### Your task
After reading the records, print them all again exactly as they stand.

Content starts

(** * AllYouNeedIsWheel: the dashboard's order module

    A shallow embedding of [frontend/static/js/dashboard/orders.js] (and of
    [formatCurrency] from [account.js]): the pending/filled order stores, the
    auto-refresh timer, the status poll and its merge, the quantity editor,
    the date formatter and the weekly earnings summary.

    JavaScript numbers are IEEE-754 doubles and are modelled by Rocq's
    primitive [float]; order records and gateway fragments are JavaScript
    objects and are modelled as finite maps from property names to values. *)

From Stdlib Require Import Floats ZArith NArith Ascii String Permutation.
From stdpp Require Import gmap strings list pretty.

Set Warnings "-inexact-float".
Local Open Scope string_scope.

(** ** JavaScript values and coercions *)

Module JS.

(** The values an order property can hold once the gateway's JSON has been
    parsed: a missing property reads as [Undefined]. *)
Inductive value : Type :=
| Undefined
| Null
| Bool (b : bool)
| Num (x : float)
| Str (s : string).

(** ToBoolean. *)
Definition truthy (v : value) : bool :=
  match v with
  | Undefined | Null => false
  | Bool b => b
  | Num x => negb (PrimFloat.is_nan x || PrimFloat.is_zero x)
  | Str s => negb (s =? "")%string
  end.

(** [a || b] on values. *)
Definition or (a b : value) : value := if truthy a then a else b.

Definition isNumber (v : value) : bool :=
  match v with Num _ => true | _ => false end.

(** The nearest double of a natural number (round to nearest, ties to
    even), as the conversion of a parsed integer literal. *)
Definition ofN (n : N) : float :=
  SF2Prim (binary_normalize prec emax (Z.of_N n) 0 false).

(** *** parseInt *)

Definition isWhiteSpace (c : ascii) : bool :=
  let n := N_of_ascii c in
  ((9 <=? n) && (n <=? 13) || (n =? 32))%N.

Fixpoint trimStart (s : string) : string :=
  match s with
  | String c s' => if isWhiteSpace c then trimStart s' else s
  | EmptyString => s
  end.

Definition digitValue (c : ascii) : option N :=
  let n := N_of_ascii c in
  if ((48 <=? n) && (n <=? 57))%N then Some (n - 48)%N
  else if ((97 <=? n) && (n <=? 122))%N then Some (n - 87)%N
  else if ((65 <=? n) && (n <=? 90))%N then Some (n - 55)%N
  else None.

(** The longest prefix of [s] made of digits of radix [R], read as an
    integer; [acc] is [None] until a first digit has been read. *)
Fixpoint digitsPrefix (R : N) (s : string) (acc : option N) : option N :=
  match s with
  | EmptyString => acc
  | String c s' =>
      match digitValue c with
      | Some d =>
          if (d <? R)%N
          then digitsPrefix R s' (Some (default 0%N acc * R + d)%N)
          else acc
      | None => acc
      end
  end.

Definition stripSign (s : string) : bool * string :=
  match s with
  | String "-"%char r => (true, r)
  | String "+"%char r => (false, r)
  | _ => (false, s)
  end.

Definition stripHexPrefix (s : string) : N * string :=
  match s with
  | String "0"%char (String "x"%char r) => (16%N, r)
  | String "0"%char (String "X"%char r) => (16%N, r)
  | _ => (10%N, s)
  end.

(** [parseInt(s, 10)] when [radix10], [parseInt(s)] otherwise (a leading
    [0x] then selects radix 16). *)
Definition parseIntString (radix10 : bool) (s : string) : float :=
  let '(neg, s2) := stripSign (trimStart s) in
  let '(R, s3) := if radix10 then (10%N, s2) else stripHexPrefix s2 in
  match digitsPrefix R s3 None with
  | None => nan
  | Some n => if neg then (- ofN n)%float else ofN n
  end.

Section Runtime.

(** Two conversions of the language are left to the runtime: the
    StringToNumber grammar and Number::toString. *)
Variable StringToNumber : string -> float.
Variable NumberToString : float -> string.

Definition ToNumber (v : value) : float :=
  match v with
  | Undefined => nan
  | Null => 0%float
  | Bool b => if b then 1%float else 0%float
  | Num x => x
  | Str s => StringToNumber s
  end.

Definition ToString (v : value) : string :=
  match v with
  | Undefined => "undefined"
  | Null => "null"
  | Bool b => if b then "true" else "false"
  | Num x => NumberToString x
  | Str s => s
  end.

Definition parseInt (radix10 : bool) (v : value) : float :=
  parseIntString radix10 (ToString v).

(** [a === b]. *)
Definition strictEq (a b : value) : bool :=
  match a, b with
  | Undefined, Undefined => true
  | Null, Null => true
  | Bool x, Bool y => Bool.eqb x y
  | Num x, Num y => (x =? y)%float
  | Str x, Str y => (x =? y)%string
  | _, _ => false
  end.

(** [a == b] (IsLooselyEqual). *)
Definition looseEq (a b : value) : bool :=
  match a, b with
  | (Undefined | Null), (Undefined | Null) => true
  | (Undefined | Null), _ | _, (Undefined | Null) => false
  | Str x, Str y => (x =? y)%string
  | _, _ => (ToNumber a =? ToNumber b)%float
  end.

End Runtime.

End JS.

Import JS.

(** ** What the page shares with its surroundings *)

(** An order record and a gateway fragment are both plain objects. *)
Abbreviation order := (gmap string value).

Content ends

### Solution to this problem
(** * AllYouNeedIsWheel: the dashboard's order module

    A shallow embedding of [frontend/static/js/dashboard/orders.js] (and of
    [formatCurrency] from [account.js]): the pending/filled order stores, the
    auto-refresh timer, the status poll and its merge, the quantity editor,
    the date formatter and the weekly earnings summary.

    JavaScript numbers are IEEE-754 doubles and are modelled by Rocq's
    primitive [float]; order records and gateway fragments are JavaScript
    objects and are modelled as finite maps from property names to values. *)

From Stdlib Require Import Floats ZArith NArith Ascii String Permutation.
From stdpp Require Import gmap strings list pretty.

Set Warnings "-inexact-float".
Local Open Scope string_scope.

(** ** JavaScript values and coercions *)

Module JS.

(** The values an order property can hold once the gateway's JSON has been
    parsed: a missing property reads as [Undefined]. *)
Inductive value : Type :=
| Undefined
| Null
| Bool (b : bool)
| Num (x : float)
| Str (s : string).

(** ToBoolean. *)
Definition truthy (v : value) : bool :=
  match v with
  | Undefined | Null => false
  | Bool b => b
  | Num x => negb (PrimFloat.is_nan x || PrimFloat.is_zero x)
  | Str s => negb (s =? "")%string
  end.

(** [a || b] on values. *)
Definition or (a b : value) : value := if truthy a then a else b.

Definition isNumber (v : value) : bool :=
  match v with Num _ => true | _ => false end.

(** The nearest double of a natural number (round to nearest, ties to
    even), as the conversion of a parsed integer literal. *)
Definition ofN (n : N) : float :=
  SF2Prim (binary_normalize prec emax (Z.of_N n) 0 false).

(** *** parseInt *)

Definition isWhiteSpace (c : ascii) : bool :=
  let n := N_of_ascii c in
  ((9 <=? n) && (n <=? 13) || (n =? 32))%N.

Fixpoint trimStart (s : string) : string :=
  match s with
  | String c s' => if isWhiteSpace c then trimStart s' else s
  | EmptyString => s
  end.

Definition digitValue (c : ascii) : option N :=
  let n := N_of_ascii c in
  if ((48 <=? n) && (n <=? 57))%N then Some (n - 48)%N
  else if ((97 <=? n) && (n <=? 122))%N then Some (n - 87)%N
  else if ((65 <=? n) && (n <=? 90))%N then Some (n - 55)%N
  else None.

(** The longest prefix of [s] made of digits of radix [R], read as an
    integer; [acc] is [None] until a first digit has been read. *)
Fixpoint digitsPrefix (R : N) (s : string) (acc : option N) : option N :=
  match s with
  | EmptyString => acc
  | String c s' =>
      match digitValue c with
      | Some d =>
          if (d <? R)%N
          then digitsPrefix R s' (Some (default 0%N acc * R + d)%N)
          else acc
      | None => acc
      end
  end.

Definition stripSign (s : string) : bool * string :=
  match s with
  | String "-"%char r => (true, r)
  | String "+"%char r => (false, r)
  | _ => (false, s)
  end.

Definition stripHexPrefix (s : string) : N * string :=
  match s with
  | String "0"%char (String "x"%char r) => (16%N, r)
  | String "0"%char (String "X"%char r) => (16%N, r)
  | _ => (10%N, s)
  end.

(** [parseInt(s, 10)] when [radix10], [parseInt(s)] otherwise (a leading
    [0x] then selects radix 16). *)
Definition parseIntString (radix10 : bool) (s : string) : float :=
  let '(neg, s2) := stripSign (trimStart s) in
  let '(R, s3) := if radix10 then (10%N, s2) else stripHexPrefix s2 in
  match digitsPrefix R s3 None with
  | None => nan
  | Some n => if neg then (- ofN n)%float else ofN n
  end.

Section Runtime.

(** Two conversions of the language are left to the runtime: the
    StringToNumber grammar and Number::toString. *)
Variable StringToNumber : string -> float.
Variable NumberToString : float -> string.

Definition ToNumber (v : value) : float :=
  match v with
  | Undefined => nan
  | Null => 0%float
  | Bool b => if b then 1%float else 0%float
  | Num x => x
  | Str s => StringToNumber s
  end.

Definition ToString (v : value) : string :=
  match v with
  | Undefined => "undefined"
  | Null => "null"
  | Bool b => if b then "true" else "false"
  | Num x => NumberToString x
  | Str s => s
  end.

Definition parseInt (radix10 : bool) (v : value) : float :=
  parseIntString radix10 (ToString v).

(** [a === b]. *)
Definition strictEq (a b : value) : bool :=
  match a, b with
  | Undefined, Undefined => true
  | Null, Null => true
  | Bool x, Bool y => Bool.eqb x y
  | Num x, Num y => (x =? y)%float
  | Str x, Str y => (x =? y)%string
  | _, _ => false
  end.

(** [a == b] (IsLooselyEqual). *)
Definition looseEq (a b : value) : bool :=
  match a, b with
  | (Undefined | Null), (Undefined | Null) => true
  | (Undefined | Null), _ | _, (Undefined | Null) => false
  | Str x, Str y => (x =? y)%string
  | _, _ => (ToNumber a =? ToNumber b)%float
  end.

End Runtime.

End JS.

Import JS.

(** ** What the page shares with its surroundings *)

(** An order record and a gateway fragment are both plain objects. *)
Abbreviation order := (gmap string value).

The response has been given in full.